Enskill also builds on research in conversation-based sustems such as Subarashii (Bernstein et al. 1999), Mercurial (Xu and Seneff 2011), PONY (Lee et al. 2014), and HALEF (Evanini et al. 2017). These are promising prototypes but have not been applied at scale. Many previous systems (e.g., Subarashii, Tactical Language, PONY) match learner utterances against a library of pre-authored phrases, a technique that works well for basic language spoken by beginner learners but does not extend well the complex language typical of higher levels of language proficiency. A major goal of Enskill is to understand and respond to complex learner language, up to the CEFR B level. Some systems (e.g., Mercurial) use speech and language technology that is trained on native speakers; this can result in high word error rates on learner speech. Enskill’s speech and language technology is trained on native speakers but adapted for use by language learners. Previous systems have been tested on a small number of sample tasks; Enskill has been applied to entire course curricula.

Dialogue systems such as ITSPOKE (Littman and Silliman 2004), AutoTutor (Graesser et al. 2005), and BEETLE (Dzikovksa et al. 2011) are becoming increasingly common in educational applications, and toolkits such as Alexa Skills Kit make it ever easier to add dialogue capabilities to applications. But these lack the assessment and feedback capabilites that are essential for learning communication skills.

The Enskill Platform

Enskill English runs on the Enskill cloud-based learning platform for communication skills. Enskill is a multilingual platform configurable for a variety of native languages and target languages.
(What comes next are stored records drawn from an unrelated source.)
(** [findAllFiles].  The recursion follows the directories that [ReadDir]
    reports, so it is bounded by [fuel], the depth it may descend; [None]
    means the bound was reached. *)
Fixpoint findAllFiles (fuel : nat) (dir : string) : option (list string * option error) :=
  match fuel with
  | O => None
  | S fuel =>
      match ReadDir fs dir with
      | inr err => Some ([], Some err)
      | inl infos => findAllFiles_loop (findAllFiles fuel) dir infos []
      end
  end.

(** The loop of [Track.ProblemsLackingExample].  The error of
    [hasExampleFile] is bound and never read. *)
Fixpoint ProblemsLackingExample_loop (fuel : nat) (t : Track) (problems issues : list string)
  : option (list string * option error) :=
  match problems with
  | [] => Some (issues, None)
  | problem :: rest =>
      let dir := default "" (dirs t !! problem) in
      if String.eqb dir "" then ProblemsLackingExample_loop fuel t rest issues
      else
        match findAllFiles fuel dir with
        | None => None
        | Some (files, Some err) => Some (issues, Some err)
        | Some (files, None) =>
            let (found, err) := hasExampleFile t files in
            ProblemsLackingExample_loop fuel t rest
              (if found then issues else issues ++ [problem])
        end
  end.

(** [Track.ProblemsLackingExample] *)
Definition ProblemsLackingExample (fuel : nat) (t : Track)
  : option (list string * option error) :=
  let (c, err) := Track_Config t in
  match err with
  | Some err => Some ([], Some err)
  | None => ProblemsLackingExample_loop fuel t (Config_Slugs c) []
  end.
It was recently evaluated with American learners of Modern Standard Arabic at the Army language school at Ft. Bragg, NC (Johnson et al. 2018). The Enskill DLE is used in Alelo’s Virtual Cultural Awareness Trainers (VCATs) (Johnson et al. 2011), immersive cultural awareness trainers that are available for over 90 countries and have been used by over 200,000 learners to date.

Figure 6 shows the Enskill system architecture. The core of the system is the Enskill SimServer, which is responsible for delivering simulation content to learners, providing computational support to run them, collecting performance data, and generating analytics. Enskill SimServers are currently running in North America, South America, Europe, and Southeast Asia to support learners throughout the world. Additional servers can be added as needed to serve learners in specific countries. The Enskill SimServer can interoperate with learning management systems (LMS) and other digital learning products. It supports the Learning Tools Interoperability (LTI) standard; support for the Caliper is in development. Enskill supports single sign-on so that learners can log into their institution’s LMS and access Enskill simulations interleaved with other learning activities.

The Enskill DLE (Digital Learning Environment) is an HTML5-compatible runtime player that runs learning content in the learner’s Web browser and captures learner speech and interaction data. It is designed to run on any device and Web browser that supports microphone input, including Windows laptops, Firefox and Chrome on MacBooks, and Chrome on Android devices. We are also developing an immersive 3D interface in Unity for virtual-reality environments.

Authors create content for Enskill using the Enskill Builder. The current version of the Enskill Builder (Johnson and Valente 2008) is only available internally to Alelo personnel. Alelo intends to release a licensed version that enables customers to collaborate with Alelo to develop content, or develop content on their own.

The transition of Alelo technology to the cloud has accelerated innovation and made data-driven development possible. Earlier Alelo systems were delivered as self-contained learning products hosted on client computers and networks. This made access to learner data very difficult. Clients would not request updates so the systems tended to fall out of date. In contrast, the Enskill SimServer processes all learner speech data and automatically archives them for future analysis. When updates to Enskill are released into the cloud, learners get access to them immediately.

The Enskill SimServer uses cloud-based commercial speech and language processing services (sometimes referred to as cognitive services) to assist in the processing of learner responses. This allows to take advantage of the continuing improvements in such services. We adapt and extend these, using the data that we collect from language learners. When learners with heavily accented speech use Enskill, the speech recognizer often mis-recognizes some words. For example many ELLs have trouble pronouncing English short vowels, so the speech recognizer can mis-recognize the word “cups” as “cops”. To compensate for this we have used the data we collect to create a substitution table of common mistranscriptions of learner language, which a partial matching algorithm uses to find the best interpretation of the learner’s utterance. For example, if the speech recognizer transcribes a learner’s utterance as “I want a leaf on May 1st”, the substitution table identifies “leaf” as a possible mispronunciation of “leave”, and so Enskill can understand that the learner meant to say that she wants to leave on May 1st. This substitution table continues to improve as Enskill English collects more examples of mispronunciations. This approach has the advantage that it can be applied in the context of realistic dialogue; unlike computer-aided pronunciation training algorithms (e.g., Arora et al. 2017) it does not require learners to read text prompts off the screen.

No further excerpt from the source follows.